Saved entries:
(* ===== verification/QlManager.v ===== *)
(** The query manager, [src/src/execution/execution_manager.cpp]: column
    inference, WHERE clauses, the choice of conditions for each table of a
    SELECT, and the statements.

    The state is the system manager with the context of the statement.  The
    sources build no executor (the vectors and pointers stay null), so the
    loops over the result run on a null pointer.  [float_str] is
    [std::to_string] of a [float], [fuel] bounds the tuples of a result. *)
From S2P Require Import Prelude.
From S2P Require Import Defs.
From S2P Require Import Replacer.
From S2P Require Import Disk.
From S2P Require Import BufferPool.
From S2P Require Import RmFile.
From S2P Require Import Txn.
From S2P Require Import SmMeta.
From S2P Require Import RecordPrinter.
From S2P Require Import SmManager.
From S2P Require Import Query.
From S2P Require Import Executors.
Import SmManager.

#[local] Open Scope prog_scope.

Module QlManager.

(** ** Columns *)

(** The loop that infers the table of a column. *)
Fixpoint infer_table {S} (all_cols : list ColMeta.t) (col_name tab_name : string) : M S string :=
  match all_cols with
  | [] => ret tab_name
  | col :: cols' =>
      if bool_decide (ColMeta.name col = col_name) then
        if negb (is_empty tab_name) then throw (AmbiguousColumnError col_name)
        else infer_table cols' col_name (ColMeta.tab_name col)
      else infer_table cols' col_name tab_name
  end.

Definition check_column {S} (db : DbMeta.t) (all_cols : list ColMeta.t) (target : TabCol) : M S TabCol :=
  if is_empty (tc_tab_name target) then
    let* tab_name := infer_table all_cols (tc_col_name target) "" in
    if is_empty tab_name then throw (ColumnNotFoundError (tc_col_name target))
    else ret (mkTabCol tab_name (tc_col_name target))
  else
    let* ok := (if DbMeta.is_table db (tc_tab_name target)
                then let* tab := DbMeta.get_table db (tc_tab_name target) in
                     ret (TabMeta.is_col tab (tc_col_name target))
                else ret false) in
    if negb ok then throw (ColumnNotFoundError (tc_tab_name target ++ "." ++ tc_col_name target)%string)
    else ret target.

Definition get_all_cols {S} (db : DbMeta.t) (tab_names : list string) : M S (list ColMeta.t) :=
  fold_m (λ all_cols sel_tab_name,
    let* tab := DbMeta.get_table db sel_tab_name in ret (all_cols ++ TabMeta.cols tab)) [] tab_names.

(** ** Conditions *)

Definition check_condition {S} (db : DbMeta.t) (all_cols : list ColMeta.t) (cond : Condition.t)
    : M S Condition.t :=
  let* l := check_column db all_cols (Condition.lhs_col cond) in
  let cond := Condition.set_lhs l cond in
  let* cond := (if negb (Condition.is_rhs_val cond)
                then let* r := check_column db all_cols (Condition.rhs_col cond) in
                     ret (Condition.set_rhs_col r cond)
                else ret cond) in
  let* lhs_tab := DbMeta.get_table db (tc_tab_name (Condition.lhs_col cond)) in
  let* lhs_col := or_ub (deref_col lhs_tab (TabMeta.get_col lhs_tab (tc_col_name (Condition.lhs_col cond)))) in
  let lhs_type := ColMeta.type lhs_col in
  let* x := (if Condition.is_rhs_val cond then
               let* v := Value.init_raw (ColMeta.len lhs_col) (Condition.rhs_val cond) in
               let* ty := or_ub (Value.type v) in
               ret (Condition.set_rhs_val v cond, ty)
             else
               let* rhs_tab := DbMeta.get_table db (tc_tab_name (Condition.rhs_col cond)) in
               let* rhs_col := or_ub (deref_col rhs_tab
                                        (TabMeta.get_col rhs_tab (tc_col_name (Condition.rhs_col cond)))) in
               ret (cond, ColMeta.type rhs_col)) in
  let '(cond, rhs_type) := x in
  if negb (bool_decide (lhs_type = rhs_type))
  then throw (IncompatibleTypeError (coltype2str lhs_type) (coltype2str rhs_type))
  else ret cond.

Definition check_where_clause {S} (db : DbMeta.t) (tab_names : list string) (conds : list Condition.t)
    : M S (list Condition.t) :=
  let* all_cols := get_all_cols db tab_names in
  fold_m (λ res cond, let* c := check_condition db all_cols cond in ret (res ++ [c])) [] conds.

(** The loop of [get_indexNo]. *)
Fixpoint index_loop {S} (tab : TabMeta.t) (conds : list Condition.t) : M S Z :=
  match conds with
  | [] => ret (-1)
  | cond :: conds' =>
      if Condition.is_rhs_val cond && negb (bool_decide (Condition.op cond = OP_NE)) then
        let it := TabMeta.get_col tab (tc_col_name (Condition.lhs_col cond)) in
        let* lhs_col := or_ub (deref_col tab it) in
        if ColMeta.index lhs_col then let* i := or_ub it in ret (Z.of_nat i)
        else index_loop tab conds'
      else index_loop tab conds'
  end.

Definition get_indexNo {S} (db : DbMeta.t) (tab_name : string) (curr_conds : list Condition.t) : M S Z :=
  let* tab := DbMeta.get_table db tab_name in index_loop tab curr_conds.

(** *** [pop_conds]: the conditions about the given tables, and the others *)

Definition has_tab (tab_names : list string) (tab_name : string) : bool := bool_decide (tab_name ∈ tab_names).

Definition solvable (tab_names : list string) (cond : Condition.t) : bool :=
  has_tab tab_names (tc_tab_name (Condition.lhs_col cond))
  && (Condition.is_rhs_val cond || has_tab tab_names (tc_tab_name (Condition.rhs_col cond))).

(** The loop of [pop_conds]: [it] splits [conds] into what was kept and what
    is left to see. *)
Fixpoint pop_loop (tab_names : list string) (solved kept todo : list Condition.t)
    : list Condition.t * list Condition.t :=
  match todo with
  | [] => (solved, kept)
  | cond :: todo' =>
      if solvable tab_names cond then pop_loop tab_names (solved ++ [cond]) kept todo'
      else pop_loop tab_names solved (kept ++ [cond]) todo'
  end.

Definition pop_conds (conds : list Condition.t) (tab_names : list string)
    : list Condition.t * list Condition.t := pop_loop tab_names [] [] conds.

(** The body of the loop of [select_from] over the tables.  Its locals [curr_conds] and
    [index_no] are for a scan executor that the body does not create: nothing is stored in
    [table_scan_executors], and only [conds] is changed. *)
Definition scan_table {S} (db : DbMeta.t) (tab_names : list string) (i : nat) (conds : list Condition.t)
    : M S (list Condition.t) :=
  let '(curr_conds, conds) := pop_conds conds (take (i + 1) tab_names) in
  let* t := or_ub (tab_names !! i) in
  let* index_no := get_indexNo db t curr_conds in
  ret conds.

(** The loop, with [n] tables from table [i] on. *)
Fixpoint scan_tables {S} (db : DbMeta.t) (tab_names : list string) (i n : nat) (conds : list Condition.t)
    : M S (list Condition.t) :=
  match n with
  | O => ret conds
  | Datatypes.S n' => let* conds := scan_table db tab_names i conds in scan_tables db tab_names (i + 1) n' conds
  end.

(** ** Statements *)

Section ops.
  Context {F : Type} `{Posix F} {R : Type} `{Replacer R} (fuel : nat) (float_str : Z → string).
  Notation sm := (SmManager.t F R).
  Notation st := (sm * Context)%type.

Definition on_sm {A} (m : M sm A) : M st A := zoom fst (λ x s, (x, s.2)) m.
Definition on_ctx {A} (m : M Context A) : M st A := zoom snd (λ c s, (s.1, c)) m.
Definition get_db : M st DbMeta.t := gets (λ s, db_ s.1).

Definition insert_into (tab_name : string) (values : list Value.t) : M st unit := ret tt.

(** The loop dereferences the null pointer [scanExecutor]. *)
Definition delete_from (tab_name : string) (conds : list Condition.t) : M st unit :=
  let* db := get_db in
  let* _ := check_where_clause db [tab_name] conds in
  undefined.

Definition update_set (tab_name : string) (set_clauses : list SetClause) (conds : list Condition.t)
    : M st unit :=
  let* db := get_db in
  let* tab := DbMeta.get_table db tab_name in
  let* _ := check_where_clause db [tab_name] conds in
  for_each set_clauses (λ set_clause,
    let* lhs_col := or_ub (deref_col tab (TabMeta.get_col tab (tc_col_name (sc_lhs set_clause)))) in
    let* ty := or_ub (Value.type (sc_rhs set_clause)) in
    if negb (bool_decide (ColMeta.type lhs_col = ty))
    then throw (IncompatibleTypeError (coltype2str (ColMeta.type lhs_col)) (coltype2str ty))
    else let* _ := Value.init_raw (ColMeta.len lhs_col) (sc_rhs set_clause) in ret tt).

(** The text of a column of a tuple. *)
Definition col_str {S} (rec : RmRecord) (col : ColMeta.t) : M S string :=
  match ColMeta.type col with
  | TYPE_INT => let* n := or_ub (load32 (data rec) (ColMeta.offset col)) in ret (to_string n)
  | TYPE_FLOAT => let* n := or_ub (load32 (data rec) (ColMeta.offset col)) in ret (float_str n)
  | TYPE_STRING =>
      let* b := or_ub (mem_read (data rec) (ColMeta.offset col) (ColMeta.len col)) in
      ret (str_of_bytes b)
  end.

(** The loop over the result of an executor. *)
Section results.
  Context {E : Type} {X : Executor sm E}.

Definition on_exec {A} (m : M (E * sm) A) : M (E * st) A :=
  zoom (λ s, (s.1, s.2.1)) (λ p s, (p.1, (p.2, s.2.2))) m.

Definition print_tuple (printer : Z) : M (E * st) unit :=
  let* tuple := on_exec Next in
  let* e := gets fst in
  let* cs := or_ub (cols e) in
  let* rec := or_ub tuple in
  let* columns := fold_m (λ l col, let* x := col_str rec col in ret (l ++ [x])) [] cs in
  on_w (on_ctx (RecordPrinter.print_record printer columns)).

(** [for (begin; !is_end; next)], counting the records. *)
Fixpoint print_loop (k : nat) (printer num_rec : Z) : M (E * st) Z :=
  match k with
  | O => out_of_fuel
  | S k' =>
      let* e := on_exec is_end in
      if e then ret num_rec
      else
        print_tuple printer ;;;
        on_exec nextTuple ;;;
        print_loop k' printer (num_rec + 1)
  end.

Definition print_results (printer : Z) : M (E * st) Z := on_exec beginTuple ;;; print_loop fuel printer 0.

End results.

(** Runs on the executor a pointer refers to. *)
Definition with_exec {E A} (p : option E) (m : M (E * st) A) : M st A := λ s,
  match p with
  | None => (UB, s)
  | Some e => let '(r, x) := m (e, s) in (r, x.2)
  end.

Definition select_from (sel_cols : list TabCol) (tab_names : list string) (conds : list Condition.t)
    : M st unit :=
  let* db := get_db in
  let* all_cols := get_all_cols db tab_names in
  let* sel_cols :=
    (if bool_decide (sel_cols = []) then ret (map col_key all_cols)
     else fold_m (λ l c, let* c := check_column db all_cols c in ret (l ++ [c])) [] sel_cols) in
  let* conds := check_where_clause db tab_names conds in
  (* the pointers stay null *)
  let table_scan_executors : list (option SeqScan.t) := replicate (length tab_names) None in
  let* conds := scan_tables db tab_names 0 (length tab_names) conds in
  assert (bool_decide (conds = [])) ;;;
  let* executorTreeRoot := or_ub (last table_scan_executors) in
  let captions := map tc_col_name sel_cols in
  let* rec_printer := RecordPrinter.create (zlen sel_cols) in
  on_ctx (RecordPrinter.print_separator rec_printer) ;;;
  on_ctx (RecordPrinter.print_record rec_printer captions) ;;;
  on_ctx (RecordPrinter.print_separator rec_printer) ;;;
  let* num_rec := with_exec executorTreeRoot (print_results (X := SeqScan.seq_scan_executor fuel) rec_printer) in
  on_ctx (RecordPrinter.print_separator rec_printer) ;;;
  on_ctx (RecordPrinter.print_record_count num_rec).

End ops.
End QlManager.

Work to complete: Working through the records, find each line containing the word "gets" and copy it.

Exercise solution:
Definition get_db : M st DbMeta.t := gets (λ s, db_ s.1).
  let* e := gets fst in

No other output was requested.